Confidentiality is achieved through the addition of an Encapsulating Security Payload (ESP) header, and the possible rewriting of the payload in encrypted form. The ESP header does not consider the fields of the IP header before it and therefore amkes no guarantees about anything except the payload. The various types of ESP applicable must follow RFC2406. An ESP header can also provide Authentication for the payload, (but not the outer header).

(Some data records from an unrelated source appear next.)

(* ===== verification/StreamInput.v ===== *)
(** * The bounded input of a carrier ([tunnels/Internals/Ipv4StreamCodec/src/input.c])

    What the operations of [PacketStream] on nested deliveries do to the budget,
    the queue and the stream.  The bytes that wait, in the stream and behind it
    in the queue, are the state the extraction of packets depends on. *)

From Stdlib Require Import ZArith Lia.
From stdpp Require Import base numbers option list.
From S2P Require Import Prelude ShiftBuffer PoolInterface Endian BufferStream BufferQueue PacketView PacketStream PacketFrames.
Open Scope Z_scope.
Open Scope word_scope.

Definition nested_limits : buffer_budget_cost_t := mk_cost kIpv4StreamNestedBytes kIpv4StreamNestedCharge.

(** What the delivery that is being processed pays. *)
Definition active_cost (input : ipv4stream_input_t) (a : component) : Z :=
  match r_budget (active input) with Some _ => get a (r_cost (active input)) | None => 0 end.

Record input_ok (input : ipv4stream_input_t) : Prop := {
  io_queue : queue_ok (pending input);
  io_bound : q_budget (pending input) = Some 0%nat;
  io_limits : limits (in_budget input) = nested_limits;
  io_reserved : r_budget (active input) = None \/ r_budget (active input) = Some 0%nat;
  io_cost : forall a, 0 <= active_cost input a;
  io_used : forall a, get a (used (in_budget input)) = get a (queue_cost (pending input)) + active_cost input a;
  io_fits : forall a, get a (used (in_budget input)) <= get a nested_limits;
  io_idle : draining input = false -> q_bufs (pending input) = [] /\ r_budget (active input) = None
}.

(** The bytes of the queued deliveries. *)
Definition queued (input : ipv4stream_input_t) : list Z := contents (q_bufs (pending input)).

Lemma nested_small a : get a nested_limits <= SIZE_MAX.
Proof. destruct a; vm_compute; discriminate. Qed.

Lemma input_budget_ok input : input_ok input -> budget_ok (in_budget input).
Proof.
  intros [Q B L R C U F I]. split; intros a.
  - rewrite L. specialize (F a). specialize (C a). rewrite U in *. pose proof (queue_range _ a Q). lia.
  - rewrite L. apply nested_small.
Qed.

Lemma single_insert (x y : buffer_budget_t) : <[0%nat := y]> [x] = [y].
Proof. done. Qed.

Lemma input_init_ok : exists input, ipv4streamInputInit = Ok input /\ input_ok input /\ draining input = false /\ queued input = [].
Proof.
  eexists. split; [reflexivity|]. splits; try done. split; cbn; try done.
  - split; cbn; try done; by intros [].
  - by left.
  - by intros [].
  - intros []; vm_compute; discriminate.
Qed.

Section Laws.
Context `{Allocator} {P : Type} `{PoolLaws P} (deque_reserve : Z -> bool).
Implicit Types (input : ipv4stream_input_t) (stream : buffer_stream_t) (pool : P).

(** Releasing the reservation of the current delivery. *)
Lemma release_active input : input_ok input ->
  exists y r, bufferbudgetReservationRelease [in_budget input] (active input) = Ok ([y], r) /\
    r_budget r = None /\ limits y = nested_limits /\ forall a, get a (used y) = get a (queue_cost (pending input)).
Proof.
  intros IO. pose proof (input_budget_ok input IO) as BO. destruct IO as [Q B L R C U F I].
  unfold bufferbudgetReservationRelease. unfold active_cost in *.
  destruct R as [R|R]; rewrite R in *.
  - exists (in_budget input), (active input). splits; try done. intros a. rewrite U. lia.
  - rewrite (release_spec [in_budget input] 0 (in_budget input)); [|done|done|].
    + step_ok. do 2 eexists. splits; [done|done|done|]. intros a. cbn [set_used used]. rewrite get_sub, U. lia.
    + intros a. split; [apply C|]. rewrite U. pose proof (queue_range _ a Q). lia.
Qed.

Lemma input_destroy_ok input pool : input_ok input -> pool_inv pool ->
  exists input' pool', ipv4streamInputDestroy input pool = Ok (input', pool') /\ pool_inv pool'.
Proof.
  intros IO I0. pose proof (input_budget_ok input IO) as BO. pose proof IO as [Q B L R C U F I].
  unfold ipv4streamInputDestroy, bufferqueueDestroy.
  destruct (reuse_all_spec (q_bufs (pending input)) pool (qo_good _ Q) I0) as (pool' & Ep & Ip & _).
  assert ((if zlen (q_bufs (pending input)) >? 0 then reuse_all (q_bufs (pending input)) pool else mret pool) = Ok pool') as ->.
  { destruct (q_bufs (pending input)); [done|by rewrite <- Ep]. }
  step_ok. rewrite B. rewrite (release_spec [in_budget input] 0 (in_budget input)); [|done|done|].
  2:{ intros a. pose proof (queue_range _ a Q). rewrite U. specialize (C a). lia. }
  step_ok. rewrite single_insert. set (x := set_used _ _).
  assert (forall a, get a (used x) = active_cost input a) as Ux.
  { intros a. subst x. cbn [set_used used]. rewrite get_sub, U. lia. }
  assert (budget_ok x) as Bx.
  { split; intros a; cbn [x set_used limits]; rewrite ?Ux, ?L; [|apply nested_small].
    specialize (C a). specialize (F a). rewrite U in F. pose proof (queue_range _ a Q). lia. }
  assert (exists y r, bufferbudgetReservationRelease [x] (active input) = Ok ([y], r) /\ forall a, get a (used y) = 0) as (y & r & -> & Zy).
  { unfold bufferbudgetReservationRelease, active_cost in *. destruct R as [R|R]; rewrite R in *.
    - do 2 eexists. split; [done|]. intros a. apply Ux.
    - rewrite (release_spec [x] 0 x); [|done|done|intros a; rewrite Ux; specialize (C a); lia].
      step_ok. do 2 eexists. split; [done|]. intros a. cbn [set_used used]. rewrite get_sub, Ux. lia. }
  step_ok. cbn [own_budget]. step_ok. unfold bufferbudgetAssertEmpty.
  pose proof (Zy Bytes) as Z1. pose proof (Zy Charge) as Z2. cbn [get] in Z1, Z2. rewrite Z1, Z2. step_ok.
  do 2 eexists. split; [done|done].
Qed.

Lemma input_reset_ok input pool : input_ok input -> pool_inv pool ->
  exists input' pool', ipv4streamInputReset input pool = Ok (input', pool') /\ pool_inv pool' /\
    input_ok input' /\ draining input' = false /\ queued input' = [].
Proof.
  intros IO I0. unfold ipv4streamInputReset. destruct (input_destroy_ok input pool IO I0) as (i & p & -> & Ip). step_ok.
  destruct input_init_ok as (input' & -> & O & D & E). step_ok. do 2 eexists. splits; eauto.
Qed.

(** The bound of an outer delivery. *)
Definition kDeliveryLimit : Z := kStreamLimit - kMaxAllowedPacketLength.

(** What admission does with a delivery. *)
Definition admitted input stream (b : sbuf_t) (r : ipv4stream_input_result_t) input' stream' : Prop :=
  match r with
  | kIpv4StreamInputEmpty => payload b = [] /\ input' = input /\ stream' = stream
  | kIpv4StreamInputDrain => draining input = false /\ draining input' = true /\
      queued input' = queued input /\ contents (q stream') = contents (q stream) ++ payload b
  | kIpv4StreamInputQueued => draining input = true /\ draining input' = true /\ stream' = stream /\
      queued input' = queued input ++ payload b
  | kIpv4StreamInputRejected => draining input = true /\ draining input' = true /\ stream' = stream /\ queued input' = queued input
  end.

Lemma input_admit_ok input stream pool b :
  input_ok input -> stream_wf stream -> pool_inv pool -> good b -> len b <= kDeliveryLimit ->
  (draining input = false -> incomplete (contents (q stream))) ->
  exists r input' stream' pool', ipv4streamInputAdmit deque_reserve input stream pool b = Ok (r, input', stream', pool') /\
    input_ok input' /\ stream_wf stream' /\ pool_inv pool' /\ admitted input stream b r input' stream'.
Proof.
  intros IO W I0 G Hl Hi. pose proof IO as [Q B L R C U F I]. pose proof G as [Wb Ob]. pose proof (zlen_payload b Wb) as Lp.
  unfold ipv4streamInputAdmit, sbufGetLength. unfold ordinary in Ob. rewrite Ob. cbn [negb]. rewrite assert_bind by done.
  destruct (len b =? 0) eqn:E0; bool_facts.
  { destruct (pool_reuse_law pool b I0 Wb Ob) as (p & -> & Ip & _). step_ok. do 4 eexists. splits; eauto.
    cbn. splits; try done. apply nil_length_inv. unfold zlen in Lp. lia. }
  destruct (draining input) eqn:D.
  - pose proof (insert_spec deque_reserve [in_budget input] (pending input) b false) as X.
    destruct X as [(_ & _ & bs' & E & Qi & [Lb Rb])|[_ E]]; auto.
    + by repeat constructor; apply input_budget_ok.
    + intros k E. rewrite B in E. injection E as <-. by exists (in_budget input).
    + unfold bufferqueueTryPushBack. rewrite E. step_ok.
      destruct (Rb 0%nat (in_budget input) eq_refl) as (y & Ey & [By Ly] & El & Eu).
      destruct bs' as [|y' [|]]; try discriminate. injection Ey as ->. cbn [own_budget]. step_ok.
      do 4 eexists. splits; [done| |done|done|].
      * assert (forall a, get a (used y) = get a (queue_cost (inserted (pending input) b false)) + active_cost input a) as Uy.
        { intros a. rewrite Eu, U. unfold pay_q, paid. cbn [inserted q_budget]. rewrite B, bool_decide_eq_true_2 by done. lia. }
        split; cbn; auto.
        -- by rewrite El.
        -- intros a. specialize (By a). rewrite El, L in By. apply By.
        -- discriminate.
      * cbn [admitted draining]. splits; try done. unfold queued. cbn [pending inserted q_bufs]. rewrite contents_app, contents_cons.
        by rewrite app_nil_r.
    + unfold bufferqueueTryPushBack. rewrite E. step_ok. cbn [own_budget]. step_ok. do 4 eexists. splits; [done| |done|done|].
      * split; cbn; auto.
      * cbn. splits; done.
  - destruct (I eq_refl) as [I1 I2]. unfold bufferqueueGetBufCount. rewrite I1, I2. rewrite bool_decide_eq_true_2 by done.
    rewrite assert_bind by done. pose proof (incomplete_short _ (Hi eq_refl)) as Hs.
    rewrite (wf_length _ W) in Hs. unfold kDeliveryLimit, kStreamLimit, kMaxAllowedPacketLength, bufferstreamGetBufLen, UINT16_MAX, UINT32_MAX in *.
    destruct (_ >? _) eqn:E1; bool_facts; [lia|].
    destruct (stream_push_spec stream pool b W I0 G) as (s' & p' & -> & W' & I' & _ & Cs & _ & _); [unfold kStreamLimit, UINT16_MAX, UINT32_MAX; lia|].
    step_ok. do 4 eexists. splits; [done| |done|done|].
    + split; cbn; auto.
    + cbn. splits; done.
Qed.

Lemma input_advance_ok input stream pool :
  input_ok input -> stream_wf stream -> pool_inv pool -> draining input = true -> incomplete (contents (q stream)) ->
  exists more input' stream' pool', ipv4streamInputAdvance input stream pool = Ok (more, input', stream', pool') /\
    input_ok input' /\ stream_wf stream' /\ pool_inv pool' /\ draining input' = more /\
    contents (q stream') ++ queued input' = contents (q stream) ++ queued input /\
    if more : bool then length (q_bufs (pending input)) = S (length (q_bufs (pending input')))
    else queued input' = [] /\ contents (q stream') = contents (q stream).
Proof.
  intros IO W I0 D Hi. pose proof IO as [Q B L R C U F I]. unfold ipv4streamInputAdvance, bufferstreamGetBufLen.
  pose proof (incomplete_short _ Hi) as Hs. rewrite (wf_length _ W) in Hs. rewrite D, !assert_bind by (done || lia).
  destruct (settle_spec stream pool kIpv4StreamIncompleteCharge W I0) as (s1 & p1 & -> & W1 & I1 & C1 & _); [vm_compute; discriminate|].
  step_ok. rewrite assert_bind by done.
  destruct (release_active input IO) as (y & r & -> & Rr & Ly & Uy). step_ok. unfold bufferqueuePopFrontReserved.
  rewrite B, Rr. rewrite !bool_decide_eq_true_2 by (done || by eexists). cbn [andb]. rewrite assert_bind by done.
  destruct (q_bufs (pending input)) as [|b bufs] eqn:Eb.
  - unfold bufferqueuePop. rewrite Eb. step_ok. cbn [default own_budget]. step_ok. do 4 eexists. splits; [done| |done|done|done| |].
    + split; cbn; auto.
      * unfold active_cost. cbn. rewrite Rr. lia.
      * intros a. unfold active_cost. cbn. rewrite Rr, Uy. lia.
      * intros a. rewrite Uy. specialize (F a). specialize (C a). rewrite U in F. lia.
    + unfold queued. cbn. by rewrite Eb, C1.
    + unfold queued. cbn. by rewrite Eb, C1.
  - destruct (popped_ok (pending input) bufs b Q Eb) as (Q' & Le & Pay).
    rewrite (pop_frame [y] (pending input) bufs b (Some r) Q Eb), B. step_ok. cbn [default own_budget]. step_ok.
    pose proof (qo_good _ Q) as G. rewrite Eb in G. apply Forall_cons in G as [Gb _].
    assert (len b <= kIpv4StreamNestedBytes) as Hb.
    { specialize (F Bytes). specialize (C Bytes). rewrite U in F. specialize (Le Bytes). cbn in *. lia. }
    destruct (stream_push_spec s1 p1 b W1 I1 Gb) as (s2 & p2 & -> & W2 & I2 & _ & C2 & _ & _).
    { pose proof (wf_length _ W1) as L1. rewrite C1, (wf_length _ W) in L1.
      unfold kIpv4StreamNestedBytes, kStreamLimit, kMaxAllowedPacketLength, UINT16_MAX, UINT32_MAX in *. lia. }
    step_ok. do 4 eexists. splits; [done| |done|done|done| |].
    + split; cbn; auto.
      * unfold active_cost. cbn. intros a. pose proof (buf_cost_range b a Gb). lia.
      * unfold active_cost. cbn [r_budget active r_cost]. intros a. rewrite Uy.
        pose proof (Pay a 0%nat) as Pa. unfold pay_q, paid in Pa. cbn [popped q_budget] in Pa. rewrite B, bool_decide_eq_true_2 in Pa by done. exact Pa.
      * intros a. rewrite Uy. specialize (F a). specialize (C a). rewrite U in F. lia.
      * discriminate.
    + unfold queued. cbn [pending popped q_bufs]. rewrite Eb, C2, C1. cbn. by rewrite <- app_assoc.
    + done.
Qed.
End Laws.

An orthogonal (mostly) division of IPSEC functionality is applied depending on whether the endpoint doing the IPSEC encapsulation is the original source of the data or a gateway:
IPSEC secured links are defined in terms of Security Associations (SAs). Each SA is defined for a single unidirectional flow of data, and usually (ignoring multicast) from one single point to another, covering trafic distiguishable by some unique selector. All traffic flowing over a single SA is treated the same. Some traffic may be subject to several SAs, each of which applies some transform. Groups of SAs are called an SA Bundle. Incoming packets can be assigned to a particular SA by the three defining fields, (Destination IPaddess, Security Paramiter Index, Security protocol) SPI can be considered a cookie that is handed out by the reciever of the SA when the parameters of the connection are negotiated. and the protocol must be either AH or ESP. Since the IP address of the reciever is part of the tripple, this is a guaranteed unique value. They can be found from the outer IP header and the first security header (which contains the SPI and the protocol).
An example of a tunnel mode AH packet is:
[IPHDR][IPoptions][AH][IPHDR2][IPoptions][TCP][data]
An example of a transport mode AH packet is:
[IPHDR][IPoptions][AH][TCP][data]
Because an ESP header cannot authenticate the outer IP header, it is useful to combine an AH and an ESP header to get the following:
[IPHDR][IPoptions][AH][ESP][TCP][data]
This is called Transport Adjacency. The tunnelling version would look like:
[IPHDR][IPoptions][AH][ESP][IPHDR2][IPoptions][TCP][data]
However it is not specifically mentionned in the RFC. As with Transport adjacency, this would authenticate the entire packet except a few headers in the IP header and also encrypt the payload, (seen in italics). When an AH and an ESP header are diectly applied together like this, the order of the headers should be as shown. It is possible in tunnel mode, to do arbitrary recursive encapsulation so that order is not specified.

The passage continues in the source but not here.